(** * Reverse-dependency search of cmd/poc1/command/root.go

    A shallow embedding of the graph logic of [root.go]: name
    normalisation, exact package lookup, direct dependents of a node, the
    depth-annotated recursive search and the depth-grouped report printed by
    [Run].

    Go [string]s are byte strings ([string]).  [map[string]bool] and
    [map[int][]DependentWithDepth] are finite maps ([gmap]) read with Go's
    zero-value default.  Go [int]s are integers ([Z]): the only arithmetic
    is [currentDepth + 1] and the loop counters of the report, and the
    proofs bound every depth by the number of edges, so no addition of the
    search leaves the range of a 64-bit int.

    The file has three parts: the embedding of the source, the vocabulary
    used to state its properties, and the proofs. *)

From Stdlib Require Import ZArith Ascii String List.
From stdpp Require Import base decidable option list gmap strings pretty sorting.

Local Open Scope string_scope.
Local Open Scope list_scope.
Local Open Scope Z_scope.

(** ** Graph data, as the search reads it from [gographviz.Graph] *)

(** An edge of [graph.Edges.Edges]; only [Src] and [Dst] are read. *)
Record Edge := mkEdge { Src : string; Dst : string }.

(** [Lookup] lists the keys of [graph.Nodes.Lookup] in one iteration order
    of the Go map; [Edges] is the slice [graph.Edges.Edges] in declaration
    order. *)
Record Graph := mkGraph { Lookup : list string; Edges : list Edge }.

Record DependentWithDepth := mkDep { NodeName : string; Depth : Z }.

#[global] Instance Edge_eq_dec : EqDecision Edge.
Proof. solve_decision. Defined.

#[global] Instance DependentWithDepth_eq_dec : EqDecision DependentWithDepth.
Proof. solve_decision. Defined.

(** ** normalizeNodeName: strings.Trim with the double-quote cutset *)

Definition quote : ascii := Ascii.ascii_of_nat 34.

(** [strings.Trim] with a one-byte cutset trims that byte on the right and
    then on the left. *)
Fixpoint trimLeftByte (s : string) (c : ascii) : string :=
  match s with
  | String b rest => if Ascii.eqb b c then trimLeftByte rest c else s
  | EmptyString => EmptyString
  end.

Fixpoint trimRightByte (s : string) (c : ascii) : string :=
  match s with
  | String b rest =>
      match trimRightByte rest c with
      | EmptyString => if Ascii.eqb b c then EmptyString else String b EmptyString
      | kept => String b kept
      end
  | EmptyString => EmptyString
  end.

Definition normalizeNodeName (name : string) : string :=
  trimLeftByte (trimRightByte name quote) quote.

(** ** findExactPackage *)

Fixpoint findExactPackage_range (keys : list string) (packageName : string)
  : string * bool :=
  match keys with
  | nodeName :: rest =>
      if decide (normalizeNodeName nodeName = packageName)
      then (normalizeNodeName nodeName, true)
      else findExactPackage_range rest packageName
  | [] => ("", false)
  end.

Definition findExactPackage (graph : Graph) (packageName : string) : string * bool :=
  findExactPackage_range (Lookup graph) packageName.

(** ** Visited maps: [map[string]bool] read with default [false] *)

Definition is_visited (visited : gmap string bool) (name : string) : bool :=
  default false (visited !! name).

Definition mark (visited : gmap string bool) (name : string) : gmap string bool :=
  <[name := true]> visited.

(** ** findDirectDependents *)

Fixpoint findDirectDependents_range (edges : list Edge) (targetNodeName : string)
    (visited : gmap string bool) (dependents : list string) : list string :=
  match edges with
  | edge :: rest =>
      if decide (normalizeNodeName (Dst edge) = targetNodeName) then
        let srcName := normalizeNodeName (Src edge) in
        if negb (is_visited visited srcName)
        then findDirectDependents_range rest targetNodeName
               (mark visited srcName) (dependents ++ [Src edge])
        else findDirectDependents_range rest targetNodeName visited dependents
      else findDirectDependents_range rest targetNodeName visited dependents
  | [] => dependents
  end.

Definition findDirectDependents (graph : Graph) (targetNodeName : string) : list string :=
  findDirectDependents_range (Edges graph) targetNodeName ∅ [].

(** ** searchAtDepth and findDependentsWithDepth *)

(** The state the recursion shares through the [visited] map and the
    [result] pointer. *)
Record SearchState := mkState {
  visited : gmap string bool;
  result : list DependentWithDepth
}.

(** First loop of [searchAtDepth]: mark the unvisited direct dependents,
    record them at [currentDepth + 1] and queue them. *)
Fixpoint markDependents (directDependents : list string) (currentDepth : Z)
    (st : SearchState) (queue : list string) : SearchState * list string :=
  match directDependents with
  | depNodeName :: rest =>
      let depNodeName := normalizeNodeName depNodeName in
      if is_visited (visited st) depNodeName
      then markDependents rest currentDepth st queue
      else markDependents rest currentDepth
             (mkState (mark (visited st) depNodeName)
                      (result st ++ [mkDep depNodeName (currentDepth + 1)]))
             (queue ++ [depNodeName])
  | [] => (st, queue)
  end.

(** Second loop of [searchAtDepth]: run [call] on every queued name,
    threading the shared state; [None] when a call runs out of fuel. *)
Fixpoint forQueue (call : string -> SearchState -> option SearchState)
    (queue : list string) (st : SearchState) : option SearchState :=
  match queue with
  | depNodeName :: rest =>
      let depNodeName := normalizeNodeName depNodeName in
      match call (normalizeNodeName depNodeName) st with
      | Some st' => forQueue call rest st'
      | None => None
      end
  | [] => Some st
  end.

(** The recursion of [searchAtDepth] is not structural; [fuel] bounds its
    nesting.  [searchAtDepth_terminates] below shows that the fuel used by
    [findDependentsWithDepth] never runs out. *)
Fixpoint searchAtDepth (fuel : nat) (graph : Graph) (targetNodeName : string)
    (currentDepth maxDepth : Z) (st : SearchState) : option SearchState :=
  match fuel with
  | O => None
  | S fuel' =>
      if (0 <? maxDepth) && (maxDepth <=? currentDepth) then Some st
      else
        let directDependents := findDirectDependents graph targetNodeName in
        let '(st1, queue) := markDependents directDependents currentDepth st [] in
        forQueue (fun name => searchAtDepth fuel' graph name (currentDepth + 1) maxDepth)
                 queue st1
  end.

Definition rootSentinel : string := "RPM-Packages".

Definition seedVisited (targetNodeName : string) : gmap string bool :=
  mark (mark ∅ rootSentinel) (normalizeNodeName targetNodeName).

Definition searchFuel (graph : Graph) : nat := S (length (Edges graph)).

Definition findDependentsWithDepth (graph : Graph) (targetNodeName : string)
    (maxDepth : Z) : list DependentWithDepth :=
  match searchAtDepth (searchFuel graph) graph targetNodeName 0 maxDepth
          (mkState (seedVisited targetNodeName) []) with
  | Some st => result st
  | None => []
  end.

(** ** Run: lookup, search and the depth-grouped report *)

(** A Go [error]: one handed up by reading, parsing or analysing the input,
    or one made by [errors.New]. *)
Inductive error :=
  | Upstream (cause : string)
  | errorsNew (text : string).

(** One [fmt.Printf] call of the report with its arguments. *)
Inductive Printed :=
  | DepthHeader (depth : Z) (num : Z)
  | DepthMember (index : Z) (name : string).

Definition newline : string := String (Ascii.ascii_of_nat 10) EmptyString.
Definition tab : string := String (Ascii.ascii_of_nat 9) EmptyString.

Definition render (p : Printed) : string :=
  match p with
  | DepthHeader depth num =>
      "depth " +:+ pretty depth +:+ " (num " +:+ pretty num +:+ "):" +:+ newline
  | DepthMember index name =>
      tab +:+ pretty index +:+ ". " +:+ name +:+ newline
  end.

Definition notFoundText (targetName : string) : string :=
  targetName +:+ " package is Not Found in your SBOM DOT File.".

(** [depthMap[depth]] with the nil default of a missing key. *)
Definition depthGroup (depthMap : gmap Z (list DependentWithDepth)) (depth : Z)
  : list DependentWithDepth :=
  default [] (depthMap !! depth).

(** The loop filling [depthMap] and [actualMaxDepth]. *)
Fixpoint groupByDepth (deps : list DependentWithDepth)
    (depthMap : gmap Z (list DependentWithDepth)) (actualMaxDepth : Z)
  : gmap Z (list DependentWithDepth) * Z :=
  match deps with
  | dep :: rest =>
      let depthMap := <[Depth dep := depthGroup depthMap (Depth dep) ++ [dep]]> depthMap in
      let actualMaxDepth :=
        if actualMaxDepth <? Depth dep then Depth dep else actualMaxDepth in
      groupByDepth rest depthMap actualMaxDepth
  | [] => (depthMap, actualMaxDepth)
  end.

━━━━

Take every line in the preceding listing that contains "default" and copy it.

● **YOUR RESPONSE**:
    zero-value default.  Go [int]s are integers ([Z]): the only arithmetic
(** ** Visited maps: [map[string]bool] read with default [false] *)
  default false (visited !! name).
(** [depthMap[depth]] with the nil default of a missing key. *)
  default [] (depthMap !! depth).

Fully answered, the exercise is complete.